Available data:
(** * mumax3: the web-GUI bridge of package engine (gui.go) and the
      httpfs client

    A shallow embedding of [engine/gui.go] and of the httpfs [Client], with
    the properties of the command-injection bridge, the busy flag, the cache
    breaker, the heartbeat, the quantity registry and the file client. *)

From Stdlib Require Import ZArith Lia Ascii String.
From stdpp Require Import base option list gmap strings sorting pretty relations.

Local Open Scope Z_scope.

(** ** Go's [int] on amd64: 64-bit two's complement *)


(** The value a Go [int] holds after an arithmetic operation whose
    mathematical result is [z]. *)
Definition wrap_int (z : Z) : Z := (z + 2 ^ 63) mod 2 ^ 64 - 2 ^ 63.

(** [fmt.Sprint] of an integer: its decimal digits, with a leading minus. *)
Definition Sprint_int (z : Z) : string := pretty z.

(** The one-character string holding a line feed. *)
Definition newline : string := String "010"%char EmptyString.

(** ** Outcome of a Go call: a normal return or a panic *)

Inductive Result (A : Type) : Type :=
| Ret (a : A)
| Panic (msg : string).
Arguments Ret {A} a.
Arguments Panic {A} msg.

Definition returned {A} (r : Result A) : bool :=
  match r with Ret _ => true | Panic _ => false end.

(** ** Package httpfs: the client *)

Module httpfs.

Record Response := mk_Response {
  StatusCode : Z;
  Header : gmap string (list string);
  Body : string;
}.

Record URL := mk_URL {
  Scheme : string;
  Host : string;
  Path : string;
  RawQuery : string;
}.

(** The standard library and the constant the client relies on. A pointer
    result is an [option], [None] being nil. *)
Class Net := {
  Request : Type;
  (** [http.NewRequest(method, URL, body)]: the request, or the error's text *)
  NewRequest : string → string → Request + string;
  (** [f.client.Do(req)]: the pair (resp, err) *)
  client_Do : Request → option Response * option string;
  (** net/http: when err is nil, resp is not *)
  client_Do_resp : ∀ req r, client_Do req = (r, None) → is_Some r;
  (** [fmt.Fscan(r, &v)] for an [int] v on a reader holding the given text:
      the value stored in v, or [None] when the scan fails and v is left
      as it was *)
  Fscan : string → option Z;
  (** [u.String()] *)
  URL_String : URL → string;
  (** [textproto.CanonicalMIMEHeaderKey], applied by [Header.Get] *)
  CanonicalHeaderKey : string → string;
  (** the header name declared elsewhere in the package *)
  X_ERROR : string;
}.
(** X18: scheduling a request records the current cycle and the kind of the
    request for its bank and for no other bank; afterwards no request to that
    bank is a candidate before [tCCD] cycles have passed, nor, when the
    request opened another row, before [tRP] cycles have passed. *)
Theorem bank_command_spacing (self : DDRMemoryController.t) (ddr : DDRMemory.t)
    (best_req : MemoryRequest.t) (rest : list MemoryRequest.t) :
  banks_ok self ddr ->
  DDRMemoryController.queue self <> [] ->
  DDRMemoryController.sorted_candidates self ddr = Some (best_req :: rest) ->
  exists self' ddr' bank open,
    DDRMemoryController._schedule_next_request self ddr = Some (self', ddr') /\
    DDRMemory._get_bank ddr (MemoryRequest.addr best_req) = Some bank /\
    py_getitem (DDRMemoryController.bank_open_row self) bank = Some open /\
    DDRMemoryController.last_command_time self' !! bank
      = Some (DDRMemoryController.cycle self) /\
    DDRMemoryController.last_access_command self' !! bank
      = Some (MemoryRequest.req_type best_req) /\
    (forall bank', bank' <> bank ->
       DDRMemoryController.last_command_time self' !! bank'
         = DDRMemoryController.last_command_time self !! bank' /\
       DDRMemoryController.last_access_command self' !! bank'
         = DDRMemoryController.last_access_command self !! bank') /\
    forall (cycle' : Z) (req : MemoryRequest.t),
      DDRMemory._get_bank ddr' (MemoryRequest.addr req) = Some bank ->
      cycle' < DDRMemoryController.cycle self + DDRMemoryController.tCCD self \/
      (open <> Some (DDRMemory._get_row ddr (MemoryRequest.addr best_req)) /\
       cycle' < DDRMemoryController.cycle self + DDRMemoryController.tRP self) ->
      ~ is_candidate (DDRMemoryController.set_cycle self' cycle') ddr' req.
Proof.
  intros Hbanks Hq Hsorted.
  rewrite (schedule_next_eq self ddr best_req rest Hq Hsorted).
  destruct (schedule_eq self ddr best_req Hbanks) as (open & ddr' & Ho & H).
  cbv zeta in H. destruct H as [Hreq Hrun].
  set (bank := MemoryRequest.addr best_req mod DDRMemory.num_banks ddr) in *.
  set (row := DDRMemory._get_row ddr (MemoryRequest.addr best_req)) in *.
  pose proof Hbanks as (Hn & Hlo & Hlp & _).
  assert (Hb : 0 <= bank < DDRMemory.num_banks ddr)
    by (apply Z.mod_pos_bound; lia).
  eexists _, ddr', bank, open. split; [exact Hrun|]. simpl.
  split; [unfold DDRMemory._get_bank, py_mod;
          destruct (Z.eqb_spec (DDRMemory.num_banks ddr) 0); [lia|done]|].
  split; [by rewrite py_getitem_nonneg by lia|].
  split; [apply lookup_insert_eq|]. split; [apply lookup_insert_eq|].
  split; [intros bank' Hne; by rewrite !lookup_insert_ne by done|].
  intros cycle' req Hbank' Hearly (bank' & precharge & Hbank'' & Hpre & Hready & Hspaced).
  rewrite Hbank' in Hbank''. inversion Hbank''; subst bank'.
  unfold DDRMemoryController.last_cmd_time in Hspaced. simpl in Hspaced, Hpre, Hready.
  rewrite lookup_insert_eq in Hspaced. simpl in Hspaced.
  destruct Hearly as [Hearly | [Hmiss Hearly]]; [lia|].
  rewrite bool_decide_eq_false_2 in Hpre by done.
  rewrite py_getitem_nonneg in Hpre by (rewrite length_insert; lia).
  rewrite list_lookup_insert_eq in Hpre by lia. inversion Hpre. lia.
Qed.

Lemma bank_command_spacing_witness :
  exists self' ddr' bank open,
    DDRMemoryController._schedule_next_request turnaround_controller turnaround_ddr
      = Some (self', ddr') /\
    DDRMemory._get_bank turnaround_ddr (MemoryRequest.addr turnaround_read)
      = Some bank /\
    py_getitem (DDRMemoryController.bank_open_row turnaround_controller) bank
      = Some open /\
    DDRMemoryController.last_command_time self' !! bank = Some 50 /\
    DDRMemoryController.last_access_command self' !! bank = Some read /\
    (forall bank', bank' <> bank ->
       DDRMemoryController.last_command_time self' !! bank'
         = DDRMemoryController.last_command_time turnaround_controller !! bank' /\
       DDRMemoryController.last_access_command self' !! bank'
         = DDRMemoryController.last_access_command turnaround_controller !! bank') /\
    forall (cycle' : Z) (req : MemoryRequest.t),
      DDRMemory._get_bank ddr' (MemoryRequest.addr req) = Some bank ->
      cycle' < 50 + 4 \/
      (open <> Some (DDRMemory._get_row turnaround_ddr
                       (MemoryRequest.addr turnaround_read)) /\
       cycle' < 50 + 15) ->
      ~ is_candidate (DDRMemoryController.set_cycle self' cycle') ddr' req.
Proof.
  apply (bank_command_spacing turnaround_controller turnaround_ddr
           turnaround_read [turnaround_write]).
  - unfold banks_ok. simpl. lia.
  - discriminate.
  - reflexivity.
Defined.

(** ** The controller and the DDR memory agree on the open rows *)

Lemma schedule_keeps_memory_ok (self self' : DDRMemoryController.t)
    (ddr ddr' : DDRMemory.t) (best_req : MemoryRequest.t) :
  banks_ok self ddr -> ddr_ok ddr ->
  DDRMemoryController.bank_open_row self = DDRMemory.bank_open_row ddr ->
  DDRMemoryController.schedule self ddr best_req = Some (self', ddr') ->
  banks_ok self' ddr' /\ ddr_ok ddr' /\
  DDRMemoryController.bank_open_row self' = DDRMemory.bank_open_row ddr'.
Proof.
  intros Hbanks Hok Hsync Hrun.
  destruct (schedule_eq self ddr best_req Hbanks) as (open & d & Ho & H).
  cbv zeta in H. destruct H as [Hreq Hrun'].
  rewrite Hrun in Hrun'. inversion Hrun' as [[Hself' Hd]]. subst d. clear Hrun'.
  set (bank := MemoryRequest.addr best_req mod DDRMemory.num_banks ddr) in *.
  set (row := DDRMemory._get_row ddr (MemoryRequest.addr best_req)) in *.
  pose proof Hok as (Hn & Hs & Ht & Hor & Hpre).
  match type of Hreq with
  | DDRMemory.request ddr ?r = _ =>
      destruct (DDRMemory_request_keeps_ok ddr r Hok) as (d & Hreq' & Hok');
      destruct (request_spec ddr r Hn Hs Ht Hor) as (st & open' & Hst & Hopen' & Hspec)
  end.
  rewrite Hreq in Hreq'. inversion Hreq'; subst d. clear Hreq'.
  rewrite Hreq in Hspec. simpl in Hst, Hopen', Hspec. fold bank row in Hst, Hopen', Hspec.
  rewrite <- Hsync, Ho in Hopen'. inversion Hopen'; subst open'.
  assert (Hopen_eq : (if bool_decide (open = Some row)
                      then DDRMemoryController.bank_open_row self
                      else <[Z.to_nat bank := Some row]>
                             (DDRMemoryController.bank_open_row self))
                     = DDRMemory.bank_open_row ddr').
  { inversion Hspec as [Hd]. clear Hspec.
    destruct (decide (open = Some row)) as [Hhit | Hmiss].
    - rewrite bool_decide_eq_true_2 by done.
      destruct (decide (st = IDLE \/ open <> Some row)) as [Hi | Hi]; simpl.
      + rewrite <- Hsync. symmetry. apply list_insert_id. by rewrite <- Hhit.
      + by destruct (decide (_ \/ _)).
    - rewrite bool_decide_eq_false_2 by done.
      rewrite decide_True by (by right). simpl. by rewrite Hsync. }
  split; [|split; [done|exact Hopen_eq]].
  destruct Hbanks as (_ & Hlo & Hlp & _).
  destruct Hok' as (Hn' & Hs' & Ht' & Hor' & _).
  apply DDRMemory_request_pushes in Hreq as (_ & Hnb & _).
  unfold banks_ok. simpl. rewrite Hopen_eq, Hnb in *.
  split; [done|]. split; [done|].
  split; [destruct (bool_decide _); rewrite ?length_insert; lia|done].
Qed.

Lemma schedule_next_keeps_memory_ok (self self' : DDRMemoryController.t)
    (ddr ddr' : DDRMemory.t) :
  banks_ok self ddr -> ddr_ok ddr ->
  DDRMemoryController.bank_open_row self = DDRMemory.bank_open_row ddr ->
  DDRMemoryController._schedule_next_request self ddr = Some (self', ddr') ->
  banks_ok self' ddr' /\ ddr_ok ddr' /\
  DDRMemoryController.bank_open_row self' = DDRMemory.bank_open_row ddr'.
Proof.
  intros Hbanks Hok Hsync H.
  unfold DDRMemoryController._schedule_next_request in H.
  destruct (DDRMemoryController.queue self); [by inversion H; subst|].
  bind_some H as candidates Hc.
  destruct candidates as [|best_req rest]; [by inversion H; subst|].
  by eapply schedule_keeps_memory_ok.
Qed.

Lemma controller_requests_frame (c : DDRMemoryController.t)
    (reqs : list MemoryRequest.t) :
  let c' := foldl DDRMemoryController.request c reqs in
  DDRMemoryController.bank_open_row c' = DDRMemoryController.bank_open_row c /\
  DDRMemoryController.bank_precharge_complete_time c'
    = DDRMemoryController.bank_precharge_complete_time c.
Proof.
  revert c. induction reqs as [|r reqs IH]; intros c; simpl; [done|].
  destruct (IH (DDRMemoryController.request c r)) as [-> ->]. done.
Qed.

What the exercise asks: Only the lines above from the line containing "(** [f.client.Do(req)]: the" through the line containing "(** [u.String()] *)" should be retyped, exactly and with both ends included.

Result of this task:
  (** [f.client.Do(req)]: the pair (resp, err) *)
  client_Do : Request → option Response * option string;
  (** net/http: when err is nil, resp is not *)
  client_Do_resp : ∀ req r, client_Do req = (r, None) → is_Some r;
  (** [fmt.Fscan(r, &v)] for an [int] v on a reader holding the given text:
      the value stored in v, or [None] when the scan fails and v is left
      as it was *)
  Fscan : string → option Z;
  (** [u.String()] *)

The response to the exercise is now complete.